(Saved data entries)
- Opening Delimiter -

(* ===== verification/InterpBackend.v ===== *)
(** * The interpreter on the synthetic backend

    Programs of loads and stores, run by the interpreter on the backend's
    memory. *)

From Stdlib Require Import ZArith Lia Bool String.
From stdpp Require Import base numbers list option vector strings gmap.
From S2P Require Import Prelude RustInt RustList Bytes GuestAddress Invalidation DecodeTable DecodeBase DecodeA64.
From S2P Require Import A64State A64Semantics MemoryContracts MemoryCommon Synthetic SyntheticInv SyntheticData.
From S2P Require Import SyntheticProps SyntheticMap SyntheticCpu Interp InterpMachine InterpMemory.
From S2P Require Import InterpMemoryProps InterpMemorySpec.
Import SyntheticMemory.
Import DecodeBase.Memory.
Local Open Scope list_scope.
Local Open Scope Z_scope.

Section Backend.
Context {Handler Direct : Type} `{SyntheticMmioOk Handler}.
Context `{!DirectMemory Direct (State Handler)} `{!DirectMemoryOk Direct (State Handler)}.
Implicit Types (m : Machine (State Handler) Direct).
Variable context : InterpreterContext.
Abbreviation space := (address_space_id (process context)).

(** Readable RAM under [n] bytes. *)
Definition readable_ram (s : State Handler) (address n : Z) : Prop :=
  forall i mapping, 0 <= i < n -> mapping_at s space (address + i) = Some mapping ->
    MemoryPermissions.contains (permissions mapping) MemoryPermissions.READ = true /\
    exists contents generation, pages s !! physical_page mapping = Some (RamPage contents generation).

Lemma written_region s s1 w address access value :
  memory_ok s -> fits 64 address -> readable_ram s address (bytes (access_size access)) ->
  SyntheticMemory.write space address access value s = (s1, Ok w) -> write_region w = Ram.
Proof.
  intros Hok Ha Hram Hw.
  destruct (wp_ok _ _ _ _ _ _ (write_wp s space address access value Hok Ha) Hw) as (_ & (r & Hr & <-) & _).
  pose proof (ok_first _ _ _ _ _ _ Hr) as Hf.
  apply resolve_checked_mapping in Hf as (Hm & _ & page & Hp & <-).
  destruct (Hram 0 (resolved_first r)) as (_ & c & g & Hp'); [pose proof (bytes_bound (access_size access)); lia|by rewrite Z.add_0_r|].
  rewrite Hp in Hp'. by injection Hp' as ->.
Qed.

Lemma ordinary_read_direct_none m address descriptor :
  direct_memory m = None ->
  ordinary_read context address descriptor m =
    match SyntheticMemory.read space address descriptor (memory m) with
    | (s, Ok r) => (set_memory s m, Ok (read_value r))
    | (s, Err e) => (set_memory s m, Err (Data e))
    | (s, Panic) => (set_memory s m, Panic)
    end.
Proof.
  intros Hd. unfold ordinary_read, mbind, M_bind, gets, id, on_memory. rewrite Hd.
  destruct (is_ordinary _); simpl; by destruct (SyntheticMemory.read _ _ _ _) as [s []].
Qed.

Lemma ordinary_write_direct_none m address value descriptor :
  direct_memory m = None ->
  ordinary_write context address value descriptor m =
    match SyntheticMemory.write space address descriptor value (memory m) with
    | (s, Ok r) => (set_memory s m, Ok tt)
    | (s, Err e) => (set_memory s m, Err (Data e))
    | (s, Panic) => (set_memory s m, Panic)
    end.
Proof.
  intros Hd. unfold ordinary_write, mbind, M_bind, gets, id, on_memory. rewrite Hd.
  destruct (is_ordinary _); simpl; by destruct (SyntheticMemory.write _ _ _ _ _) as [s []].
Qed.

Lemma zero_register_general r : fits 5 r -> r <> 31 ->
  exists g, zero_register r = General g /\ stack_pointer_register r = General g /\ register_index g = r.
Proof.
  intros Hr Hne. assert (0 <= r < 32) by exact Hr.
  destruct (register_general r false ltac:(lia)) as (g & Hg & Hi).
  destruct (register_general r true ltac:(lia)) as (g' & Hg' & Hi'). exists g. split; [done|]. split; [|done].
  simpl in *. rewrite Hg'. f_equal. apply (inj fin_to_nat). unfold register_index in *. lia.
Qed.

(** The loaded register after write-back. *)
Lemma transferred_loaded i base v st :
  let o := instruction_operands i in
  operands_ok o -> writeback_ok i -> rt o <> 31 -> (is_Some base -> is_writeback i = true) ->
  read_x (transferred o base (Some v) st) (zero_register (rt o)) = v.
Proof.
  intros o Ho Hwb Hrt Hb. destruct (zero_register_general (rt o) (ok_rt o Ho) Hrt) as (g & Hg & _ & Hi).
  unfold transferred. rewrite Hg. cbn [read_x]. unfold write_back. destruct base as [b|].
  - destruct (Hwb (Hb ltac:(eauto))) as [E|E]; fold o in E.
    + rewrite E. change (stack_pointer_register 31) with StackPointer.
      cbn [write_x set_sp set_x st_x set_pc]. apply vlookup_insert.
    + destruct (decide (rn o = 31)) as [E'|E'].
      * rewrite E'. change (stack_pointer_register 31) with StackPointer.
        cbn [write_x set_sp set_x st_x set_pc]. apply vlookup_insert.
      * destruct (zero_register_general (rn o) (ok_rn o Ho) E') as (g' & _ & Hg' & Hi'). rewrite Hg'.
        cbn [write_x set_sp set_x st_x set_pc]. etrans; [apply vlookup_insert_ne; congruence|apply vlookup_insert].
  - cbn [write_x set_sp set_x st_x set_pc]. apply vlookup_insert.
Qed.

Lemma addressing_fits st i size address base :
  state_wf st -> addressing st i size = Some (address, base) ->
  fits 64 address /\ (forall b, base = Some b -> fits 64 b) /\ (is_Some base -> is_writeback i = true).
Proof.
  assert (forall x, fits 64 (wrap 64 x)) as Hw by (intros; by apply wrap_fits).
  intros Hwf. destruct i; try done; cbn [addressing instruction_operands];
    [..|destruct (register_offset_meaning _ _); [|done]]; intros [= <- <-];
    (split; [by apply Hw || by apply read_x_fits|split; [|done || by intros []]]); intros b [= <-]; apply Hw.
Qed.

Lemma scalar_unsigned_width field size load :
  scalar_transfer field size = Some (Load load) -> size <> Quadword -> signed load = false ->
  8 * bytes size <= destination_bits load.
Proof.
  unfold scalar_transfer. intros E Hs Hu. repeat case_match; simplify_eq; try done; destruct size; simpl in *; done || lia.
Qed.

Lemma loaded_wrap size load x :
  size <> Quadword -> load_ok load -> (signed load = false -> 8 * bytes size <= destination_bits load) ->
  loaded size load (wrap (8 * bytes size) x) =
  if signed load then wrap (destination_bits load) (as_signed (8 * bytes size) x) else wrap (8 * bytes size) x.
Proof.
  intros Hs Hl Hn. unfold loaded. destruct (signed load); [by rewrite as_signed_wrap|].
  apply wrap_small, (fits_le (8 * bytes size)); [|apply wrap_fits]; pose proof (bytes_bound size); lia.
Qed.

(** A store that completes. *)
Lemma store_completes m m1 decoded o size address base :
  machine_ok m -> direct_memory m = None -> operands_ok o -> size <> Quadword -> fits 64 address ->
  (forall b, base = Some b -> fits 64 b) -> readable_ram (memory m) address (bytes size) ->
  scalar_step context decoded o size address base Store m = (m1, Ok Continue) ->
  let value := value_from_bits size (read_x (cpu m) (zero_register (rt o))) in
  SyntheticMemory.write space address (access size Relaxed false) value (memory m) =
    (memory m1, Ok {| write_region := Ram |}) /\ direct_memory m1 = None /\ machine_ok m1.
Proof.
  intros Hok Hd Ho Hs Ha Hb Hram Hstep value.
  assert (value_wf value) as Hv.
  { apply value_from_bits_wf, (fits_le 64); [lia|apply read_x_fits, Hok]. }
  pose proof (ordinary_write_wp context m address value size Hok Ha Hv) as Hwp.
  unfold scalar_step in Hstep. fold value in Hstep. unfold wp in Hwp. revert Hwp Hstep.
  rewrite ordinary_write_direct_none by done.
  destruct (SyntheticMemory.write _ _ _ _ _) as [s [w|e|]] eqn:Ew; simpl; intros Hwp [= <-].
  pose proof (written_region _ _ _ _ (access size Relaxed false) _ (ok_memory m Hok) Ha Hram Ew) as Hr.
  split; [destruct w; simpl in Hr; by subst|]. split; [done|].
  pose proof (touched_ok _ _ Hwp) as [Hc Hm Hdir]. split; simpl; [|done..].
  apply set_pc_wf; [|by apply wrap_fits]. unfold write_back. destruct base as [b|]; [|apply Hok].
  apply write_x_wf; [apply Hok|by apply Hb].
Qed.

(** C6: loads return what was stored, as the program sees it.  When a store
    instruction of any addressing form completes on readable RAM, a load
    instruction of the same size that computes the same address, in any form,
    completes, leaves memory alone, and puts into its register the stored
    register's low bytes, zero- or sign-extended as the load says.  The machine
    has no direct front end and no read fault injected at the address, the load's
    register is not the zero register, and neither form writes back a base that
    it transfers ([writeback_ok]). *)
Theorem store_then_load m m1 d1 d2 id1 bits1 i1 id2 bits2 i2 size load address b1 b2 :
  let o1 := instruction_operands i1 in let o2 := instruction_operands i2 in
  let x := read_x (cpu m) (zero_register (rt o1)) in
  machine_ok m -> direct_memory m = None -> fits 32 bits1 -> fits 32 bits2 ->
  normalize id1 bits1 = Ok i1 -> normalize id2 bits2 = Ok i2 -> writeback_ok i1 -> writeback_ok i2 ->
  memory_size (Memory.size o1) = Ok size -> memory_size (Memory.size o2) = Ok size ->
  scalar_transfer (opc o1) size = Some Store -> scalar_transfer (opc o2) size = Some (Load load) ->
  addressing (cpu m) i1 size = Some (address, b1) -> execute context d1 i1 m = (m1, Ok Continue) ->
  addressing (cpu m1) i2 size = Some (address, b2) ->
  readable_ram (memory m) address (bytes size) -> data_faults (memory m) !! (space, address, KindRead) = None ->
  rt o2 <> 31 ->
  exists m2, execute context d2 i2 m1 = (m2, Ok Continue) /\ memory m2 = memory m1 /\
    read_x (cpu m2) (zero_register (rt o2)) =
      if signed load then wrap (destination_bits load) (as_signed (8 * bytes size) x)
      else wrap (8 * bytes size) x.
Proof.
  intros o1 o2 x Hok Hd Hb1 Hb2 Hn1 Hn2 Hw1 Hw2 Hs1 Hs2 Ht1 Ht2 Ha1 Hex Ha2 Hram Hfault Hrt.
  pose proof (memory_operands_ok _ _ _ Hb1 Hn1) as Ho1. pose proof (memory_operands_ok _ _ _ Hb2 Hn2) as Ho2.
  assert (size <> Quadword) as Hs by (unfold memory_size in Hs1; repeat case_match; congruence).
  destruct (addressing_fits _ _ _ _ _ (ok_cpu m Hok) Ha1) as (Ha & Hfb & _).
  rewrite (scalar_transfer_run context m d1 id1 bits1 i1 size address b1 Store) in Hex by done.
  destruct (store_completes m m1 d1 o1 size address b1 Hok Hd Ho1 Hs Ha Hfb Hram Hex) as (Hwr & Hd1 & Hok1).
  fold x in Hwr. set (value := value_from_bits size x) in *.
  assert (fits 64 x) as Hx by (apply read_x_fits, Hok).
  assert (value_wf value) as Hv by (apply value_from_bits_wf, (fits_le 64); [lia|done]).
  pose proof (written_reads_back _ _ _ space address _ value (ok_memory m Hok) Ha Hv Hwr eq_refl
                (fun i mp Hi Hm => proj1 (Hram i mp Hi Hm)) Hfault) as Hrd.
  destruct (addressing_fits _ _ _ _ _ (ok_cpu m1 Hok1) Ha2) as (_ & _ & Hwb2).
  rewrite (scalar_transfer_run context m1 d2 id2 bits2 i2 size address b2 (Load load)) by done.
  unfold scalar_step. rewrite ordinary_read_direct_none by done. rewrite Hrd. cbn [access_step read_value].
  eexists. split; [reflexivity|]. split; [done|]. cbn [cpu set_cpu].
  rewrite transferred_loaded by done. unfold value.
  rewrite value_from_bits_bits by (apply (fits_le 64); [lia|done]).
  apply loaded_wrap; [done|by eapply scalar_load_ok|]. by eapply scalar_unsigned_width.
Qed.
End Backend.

- Closing Delimiter -

§ **Exercise directions**:
Your answer must consist solely of the lines above between the line holding "Local Open Scope list_scope." and the line holding "Definition readable_ram (s", inclusive, copied exactly.

§ **Exercise output**:
Local Open Scope list_scope.
Local Open Scope Z_scope.

Section Backend.
Context {Handler Direct : Type} `{SyntheticMmioOk Handler}.
Context `{!DirectMemory Direct (State Handler)} `{!DirectMemoryOk Direct (State Handler)}.
Implicit Types (m : Machine (State Handler) Direct).
Variable context : InterpreterContext.
Abbreviation space := (address_space_id (process context)).

(** Readable RAM under [n] bytes. *)
Definition readable_ram (s : State Handler) (address n : Z) : Prop :=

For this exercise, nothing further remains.